[Dataset entries]
(* ===== verification/Pfs0.v ===== *)
(** * PFS0 archives: [raw/pfs0.rs], [read/pfs0.rs] and [write/pfs0.rs]

    The on-disk structures, the builder ([add_file], [build]) and the validated reader
    ([try_from_bytes] and its accessors). [build] writes into a zeroed buffer at computed offsets;
    [build_bytes] is what it writes as a concatenation of regions, from which the round trip
    follows. An [option] whose [None] is a panic is the result of an infallible function. *)

From S2P Require Import Prelude Bytes Strs Layout.
#[local] Open Scope Z_scope.

(** ** The structures *)

Definition PFS0_MAGIC : Z := 0x30534650.

Record Pfs0Header := {
  pfs0_magic : Z;
  pfs0_file_count : Z;
  pfs0_string_table_size : Z;
  pfs0_reserved : Z;
}.
#[export] Instance Pfs0Header_layout : Layout Pfs0Header.
Proof.
  refine (L_struct (u32 ⊗ u32 ⊗ u32 ⊗ u32)%layout (λ '(a, b, c, d), Build_Pfs0Header a b c d)
    (λ h, (pfs0_magic h, pfs0_file_count h, pfs0_string_table_size h, pfs0_reserved h)) _ _);
    solve_struct.
Defined.

Record Pfs0FileEntry := {
  entry_offset : Z;
  entry_size : Z;
  entry_string_table_offset : Z;
  entry_reserved : Z;
}.
#[export] Instance Pfs0FileEntry_layout : Layout Pfs0FileEntry.
Proof.
  refine (L_struct (u64 ⊗ u64 ⊗ u32 ⊗ u32)%layout (λ '(a, b, c, d), Build_Pfs0FileEntry a b c d)
    (λ e, (entry_offset e, entry_size e, entry_string_table_offset e, entry_reserved e)) _ _);
    solve_struct.
Defined.

(** ** The builder *)

Record FileEntry := {
  fe_name : list byte;
  fe_data : list byte;
}.
Definition Pfs0Builder := list FileEntry.

Inductive AddFileError :=
| EmptyFileName
| InvalidFileNameNul (name : list byte)
| InvalidFileNameSeparator (name : list byte)
| DuplicateFile (name : list byte).

Definition Pfs0Builder_new : Pfs0Builder := [].

Definition add_file (files : Pfs0Builder) (name data : list byte)
    : outcome AddFileError Pfs0Builder :=
  _ ← guard_err (len name =? 0) EmptyFileName;
  _ ← guard_err (contains_byte name 0) (InvalidFileNameNul name);
  _ ← guard_err (contains_byte name 0x2F || contains_byte name 0x5C) (InvalidFileNameSeparator name);
  _ ← guard_err (existsb (λ f, bool_decide (fe_name f = name)) files) (DuplicateFile name);
  Ok (files ++ [{| fe_name := name; fe_data := data |}]).

(** [a.name.cmp(&b.name)] as the order of [sort_by]. *)
Definition by_name (a b : FileEntry) : bool := str_le (fe_name a) (fe_name b).

Section write.
Context {ZC : Zerocopy}.

(** The [for] loop of [build]. *)
Fixpoint write_files (files : list FileEntry) (i file_table_end data_start : Z) (buf : list byte)
    (string_offset data_offset : Z) : option (list byte) :=
  match files with
  | [] => Some buf
  | file :: files =>
    let file_entry_offset := 0x10 + i * 0x18 in
    let entry := {| entry_offset := data_offset; entry_size := as_u64 (len (fe_data file));
                    entry_string_table_offset := string_offset; entry_reserved := 0 |} in
    buf ← copy_from_slice buf file_entry_offset (file_entry_offset + 0x18) (as_bytes entry);
    let name_bytes := fe_name file in
    string_table_offset_abs ← checked_add file_table_end string_offset;
    buf ← copy_from_slice buf string_table_offset_abs (string_table_offset_abs + len name_bytes)
            name_bytes;
    data_offset_abs ← checked_add data_start data_offset;
    buf ← copy_from_slice buf data_offset_abs (data_offset_abs + len (fe_data file)) (fe_data file);
    string_offset ← checked_add_u32 string_offset (as_u32 (len name_bytes + 1));
    data_offset ← checked_add data_offset (len (fe_data file));
    write_files files (i + 1) file_table_end data_start buf string_offset data_offset
  end.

◆ WHAT YOU WILL DO ◆
This exercise calls for repeating every line of the data exactly.

◆ RESPONSE BELOW ◆
(* ===== verification/Pfs0.v ===== *)
(** * PFS0 archives: [raw/pfs0.rs], [read/pfs0.rs] and [write/pfs0.rs]

    The on-disk structures, the builder ([add_file], [build]) and the validated reader
    ([try_from_bytes] and its accessors). [build] writes into a zeroed buffer at computed offsets;
    [build_bytes] is what it writes as a concatenation of regions, from which the round trip
    follows. An [option] whose [None] is a panic is the result of an infallible function. *)

From S2P Require Import Prelude Bytes Strs Layout.
#[local] Open Scope Z_scope.

(** ** The structures *)

Definition PFS0_MAGIC : Z := 0x30534650.

Record Pfs0Header := {
  pfs0_magic : Z;
  pfs0_file_count : Z;
  pfs0_string_table_size : Z;
  pfs0_reserved : Z;
}.
#[export] Instance Pfs0Header_layout : Layout Pfs0Header.
Proof.
  refine (L_struct (u32 ⊗ u32 ⊗ u32 ⊗ u32)%layout (λ '(a, b, c, d), Build_Pfs0Header a b c d)
    (λ h, (pfs0_magic h, pfs0_file_count h, pfs0_string_table_size h, pfs0_reserved h)) _ _);
    solve_struct.
Defined.

Record Pfs0FileEntry := {
  entry_offset : Z;
  entry_size : Z;
  entry_string_table_offset : Z;
  entry_reserved : Z;
}.
#[export] Instance Pfs0FileEntry_layout : Layout Pfs0FileEntry.
Proof.
  refine (L_struct (u64 ⊗ u64 ⊗ u32 ⊗ u32)%layout (λ '(a, b, c, d), Build_Pfs0FileEntry a b c d)
    (λ e, (entry_offset e, entry_size e, entry_string_table_offset e, entry_reserved e)) _ _);
    solve_struct.
Defined.

(** ** The builder *)

Record FileEntry := {
  fe_name : list byte;
  fe_data : list byte;
}.
Definition Pfs0Builder := list FileEntry.

Inductive AddFileError :=
| EmptyFileName
| InvalidFileNameNul (name : list byte)
| InvalidFileNameSeparator (name : list byte)
| DuplicateFile (name : list byte).

Definition Pfs0Builder_new : Pfs0Builder := [].

Definition add_file (files : Pfs0Builder) (name data : list byte)
    : outcome AddFileError Pfs0Builder :=
  _ ← guard_err (len name =? 0) EmptyFileName;
  _ ← guard_err (contains_byte name 0) (InvalidFileNameNul name);
  _ ← guard_err (contains_byte name 0x2F || contains_byte name 0x5C) (InvalidFileNameSeparator name);
  _ ← guard_err (existsb (λ f, bool_decide (fe_name f = name)) files) (DuplicateFile name);
  Ok (files ++ [{| fe_name := name; fe_data := data |}]).

(** [a.name.cmp(&b.name)] as the order of [sort_by]. *)
Definition by_name (a b : FileEntry) : bool := str_le (fe_name a) (fe_name b).

Section write.
Context {ZC : Zerocopy}.

(** The [for] loop of [build]. *)
Fixpoint write_files (files : list FileEntry) (i file_table_end data_start : Z) (buf : list byte)
    (string_offset data_offset : Z) : option (list byte) :=
  match files with
  | [] => Some buf
  | file :: files =>
    let file_entry_offset := 0x10 + i * 0x18 in
    let entry := {| entry_offset := data_offset; entry_size := as_u64 (len (fe_data file));
                    entry_string_table_offset := string_offset; entry_reserved := 0 |} in
    buf ← copy_from_slice buf file_entry_offset (file_entry_offset + 0x18) (as_bytes entry);
    let name_bytes := fe_name file in
    string_table_offset_abs ← checked_add file_table_end string_offset;
    buf ← copy_from_slice buf string_table_offset_abs (string_table_offset_abs + len name_bytes)
            name_bytes;
    data_offset_abs ← checked_add data_start data_offset;
    buf ← copy_from_slice buf data_offset_abs (data_offset_abs + len (fe_data file)) (fe_data file);
    string_offset ← checked_add_u32 string_offset (as_u32 (len name_bytes + 1));
    data_offset ← checked_add data_offset (len (fe_data file));
    write_files files (i + 1) file_table_end data_start buf string_offset data_offset
  end.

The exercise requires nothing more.